Open Bug 1584266 Opened 3 months ago Updated 18 hours ago

Investigate increase in content crash OOM spike since 2019-09-24

Categories

(Core :: General, defect, P1, critical)

69 Branch
All
Windows
defect

Tracking

()

Tracking Status
firefox69 - wontfix
firefox70 + wontfix
firefox71 --- affected
firefox72 --- affected

People

(Reporter: philipp, Unassigned, NeedInfo)

References

Details

(4 keywords)

Crash Data

Attachments

(3 files)

This bug is for crash report bp-04a06fb1-bd02-4fd7-858a-d327f0190923.

Top 10 frames of crashing thread:

0 xul.dll js::AutoEnterOOMUnsafeRegion::crash js/src/vm/JSContext.cpp:1480
1 xul.dll js::AutoEnterOOMUnsafeRegion::crash js/src/vm/JSContext.cpp:1493
2 xul.dll js::TenuringTracer::traverse<JSObject> js/src/gc/Marking.cpp:2764
3 xul.dll class mozilla::Maybe<JS::Value> js::MapGCThingTyped<`lambda at z:/task_1568726031/build/src/js/src/gc/Marking.cpp:2780:43'> js/public/Value.h:1311
4 xul.dll js::gc::StoreBuffer::SlotsEdge::trace js/src/gc/Marking.cpp:2850
5 xul.dll js::gc::StoreBuffer::MonoTypeBuffer<js::gc::StoreBuffer::SlotsEdge>::trace js/src/gc/Marking.cpp:2799
6 xul.dll js::Nursery::doCollection js/src/gc/Nursery.cpp:932
7 xul.dll js::Nursery::collect js/src/gc/Nursery.cpp:839
8 xul.dll js::gc::GCRuntime::minorGC js/src/gc/GC.cpp:8085
9 xul.dll js::gc::GCRuntime::gcCycle js/src/gc/GC.cpp:7649

these out-of-memory tab crash signatures in firefox spiked up across channels (release, beta) on september 24. there are no clear correlations, but looking at it in more detail it looks like the increase can mostly be tied to reports containing facebook.com as the crashing url.

this table is a breakdown of how crash reports containing an url have developed in the past couple of days:

date facebook non-facebook % facebook
2019-09-18 36 46 43.9
2019-09-19 33 50 39.8
2019-09-20 42 61 40.8
2019-09-22 31 45 40.8
2019-09-23 39 51 43.3
2019-09-24 106 58 64.6
2019-09-25 141 59 70.5
2019-09-26 (not full day) 84 32 72.4

maybe we can reach out to contacts at facebook to inquire if something changed in that particular time-frame that may have affected memory usage?
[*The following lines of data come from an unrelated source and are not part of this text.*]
(** C1.  Take any resource key for which the fetcher's descriptor records
    a checksum, and a remote fetch that returns bytes whose MD5 hex digest
    is not that checksum.  Then [ZenodoFetcher.get_resource] raises
    [ChecksumMismatch].  In [Datastore.get_resources] the turn of that
    key, when it comes to the download, raises the same exception and
    leaves the datastore with the cache it had, whatever the cache
    implementation: nothing is written for the key into any layer, and the
    generator ends there.  In general the turn of a key writes the cache
    only by adding what [get_resource] returned, and what it returns has
    the recorded checksum. *)
Theorem C1_checksum_mismatch_raises_and_caches_nothing
    `{Externals} {C : Type} `{!resource_cache.AbstractCache C}
    (ds : Datastore.t C) (n : Net) (res : PudlResourceKey.t)
    (zf1 : ZenodoFetcher.t) (n1 n2 : Net) (desc : DatapackageDescriptor.t)
    (meta : Resource) (expected : string) (resp : Response) :
  ZenodoFetcher.get_descriptor (PudlResourceKey.dataset res)
    (Datastore._zenodo_fetcher ds, n) = ((zf1, n1), Return desc) ->
  DatapackageDescriptor._get_resource_metadata desc (PudlResourceKey.name res)
    = Return meta ->
  r_hash meta = Some expected ->
  ZenodoFetcher._fetch_from_url zf1
    (str (of_opt (py_or (r_remote_url meta) (r_path meta)))) n1
    = (n2, Return resp) ->
  hashlib.md5_hexdigest (content resp) <> expected ->
  let e := checksum_mismatch (PudlResourceKey.name res) expected
             (hashlib.md5_hexdigest (content resp)) in
  let ds' := Datastore.mk (Datastore._cache ds)
               (Datastore._datapackage_descriptors ds) zf1 in
  ZenodoFetcher.get_resource res (Datastore._zenodo_fetcher ds, n)
    = ((zf1, n2), Raise e)
  /\ (forall cached_only skip_optimally_cached,
        resource_cache.is_optimally_cached (Datastore._cache ds) res
          && skip_optimally_cached = false ->
        resource_cache.contains (Datastore._cache ds) res = false ->
        cached_only = false ->
        Datastore.get_resources_turn cached_only skip_optimally_cached res (ds, n)
          = ((ds', n2), Raise e)
        /\ forall pre rest s0 ys,
             Datastore.get_resources_loop cached_only skip_optimally_cached
               pre s0 = ((ds, n), Return ys) ->
             Datastore.get_resources_loop cached_only skip_optimally_cached
               (pre ++ res :: rest) s0 = ((ds', n2), Raise e))
  /\ (forall (ds0 ds1 : Datastore.t C) n0 n1' k cached_only skip_optimally_cached r,
        resource_cache.is_optimally_cached (Datastore._cache ds0) k
          && skip_optimally_cached = false ->
        resource_cache.contains (Datastore._cache ds0) k = false ->
        cached_only = false ->
        Datastore.get_resources_turn cached_only skip_optimally_cached k (ds0, n0)
          = ((ds1, n1'), r) ->
        match ZenodoFetcher.get_resource k (Datastore._zenodo_fetcher ds0, n0) with
        | (_, Raise _) => Datastore._cache ds1 = Datastore._cache ds0
        | (_, Return contents) =>
            Datastore._cache ds1
              = (resource_cache.add k contents (Datastore._cache ds0)).1
            /\ exists s1 desc0 meta0,
                 ZenodoFetcher.get_descriptor (PudlResourceKey.dataset k)
                   (Datastore._zenodo_fetcher ds0, n0) = (s1, Return desc0) /\
                 DatapackageDescriptor._get_resource_metadata desc0
                   (PudlResourceKey.name k) = Return meta0 /\
                 r_hash meta0 = Some (hashlib.md5_hexdigest contents)
        end).
Proof.
  intros Hdesc Hmeta Hhash Hfetch Hne e ds'.
  assert (Hraise : ZenodoFetcher.get_resource res (Datastore._zenodo_fetcher ds, n)
                   = ((zf1, n2), Raise e)).
  { rewrite get_resource_eq, Hdesc.
    unfold DatapackageDescriptor.get_resource_path. rewrite Hmeta.
    cbn [fst snd]. rewrite Hfetch.
    by rewrite (validate_checksum_mismatch _ _ _ _ _ Hmeta Hhash Hne). }
  split; [exact Hraise|]. split.
  - intros cached_only skip Hopt Hc Hco.
    assert (Hturn : Datastore.get_resources_turn cached_only skip res (ds, n)
                    = ((ds', n2), Raise e)).
    { by rewrite get_resources_turn_fetch, Hraise. }
    split; [exact Hturn|].
    intros pre rest s0 ys Hpre.
    exact (get_resources_loop_raises _ _ _ _ _ _ _ _ _ _ Hpre Hturn).
  - intros ds0 ds1 n0 n1' k cached_only skip r Hopt Hc Hco.
    rewrite get_resources_turn_fetch by done.
    destruct (ZenodoFetcher.get_resource k _) as [[zf' n'] [contents|e']] eqn:Hget.
    + apply get_resource_validated in Hget.
      destruct (resource_cache.add k contents _) as [c' [[]|e']];
        intros [= <- _ _]; cbn; eauto.
    + by intros [= <- _ _].
Qed.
[Tracking Requested - why for this release]:

Priority: -- → P1

Both of the signatures in this bug show well over 70% of the crashes are users running Windows 7. I reached out to the Facebook list today to get an answer to Philipp's question.

Peter is following up in a meeting with FB today.

See Also: → 1584232

Not a blocker for 70 release since this is bad crash volume in 69 as well. I'll continue to track during the 70 release to see if the volume changes.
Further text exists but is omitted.